Differential effects of αCaMKII mutation on hippocampal learning and changes in intrinsic neuronal excitability

Abstract

Alpha-calcium/calmodulin-dependent kinase II (alphaCaMKII) is central to synaptic plasticity but it remains unclear whether this kinase contributes to neuronal excitability changes, which are a cellular correlate of learning. Using knock-in mice with a targeted T286A mutation that prevents the autophosphorylation of alphaCaMKII (alphaCaMKII(T286A)), we studied the role of alphaCaMKII signaling in regulating hippocampal neuronal excitability during hippocampus-dependent spatial learning in the Morris water maze. Wild-type control mice showed increased excitability of CA1 pyramidal neurons, as assessed by a reduction in the postburst afterhyperpolarization (AHP), after spatial training in the water maze.

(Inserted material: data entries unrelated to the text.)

(** * NBA props dashboard: grouping, stake sizing, filter/sort pipeline, favorites

    A shallow embedding of the logic of the dashboard component
    [NBAPropsDashboard] (the React component of the front end): the state held
    by the component, the fetch batch [fetchAllData], the favorites index
    ([toggleFavorite], [isFavorite]), the grouping memo [groupedProps], the
    filter/sort memo [filteredData], the row filter of the "All Props" view
    and the stake split [calculateStakes]; then the manual refresh
    [handleFullRefresh], the favorites read at mount, the memo [propTypes],
    [formatOdds] and [getOddsColor], the best-side badges, the footer counts,
    the arbitrage view, and [filteredData] as the earlier version of the
    component has it.

    Conventions of the embedding.
    - A JavaScript number is an extended rational [num]: an exact rational, or
      one of the three IEEE special values.  Arithmetic follows IEEE 754 on
      the special values and on division by zero, and is exact on finite
      values: rounding is not part of [num].  What is proved over [num] is
      the order, the sign and the special values of numbers, which rounding
      keeps.
    - Where the digits matter, in the stake split, the numbers are the
      binary64 numbers of the language themselves (module [Double]), with
      every operation rounded as IEEE 754 prescribes.
    - A property of a JSON record that may be missing or [null] is a
      [field]: [Absent] is JavaScript's [undefined].
    - An array that the code may share is a location in a [store]; the pure
      functions on lists give the contents. *)

From Stdlib Require Import Floats Uint63.
From Stdlib Require Import QArith Qabs ZArith String Ascii List Permutation Sorted Lia Lqa.
From stdpp Require Import base gmap strings.
Import ListNotations.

Importantly, wild-type mice did not show AHP changes when they were exposed to the water maze without the escape platform and swam the same amount of time as the trained mice (swim controls), thus manifesting learning-specific increases in hippocampal CA1 excitability associated with spatial training. Meanwhile, alphaCaMKII(T286A) mice showed impairments in spatial learning but exhibited reduced levels of AHP that were similar to wild-type controls after water-maze training. Notably, both trained and swim-control groups of alphaCaMKII(T286A) mutants showed similar increased excitability, indicating that swimming by itself is enough to induce changes in excitability in the absence of normal alphaCaMKII function. This result demonstrates dissociation of alphaCaMKII-independent changes in intrinsic neuron excitability from learning and synaptic plasticity mechanisms, suggesting that increases in excitability per se are not perfectly correlated with learning. Our findings suggest that alphaCaMKII signaling may function to suppress learning-unrelated changes during training, thereby allowing hippocampal CA1 neurons to increase their excitability appropriately for encoding spatial memories.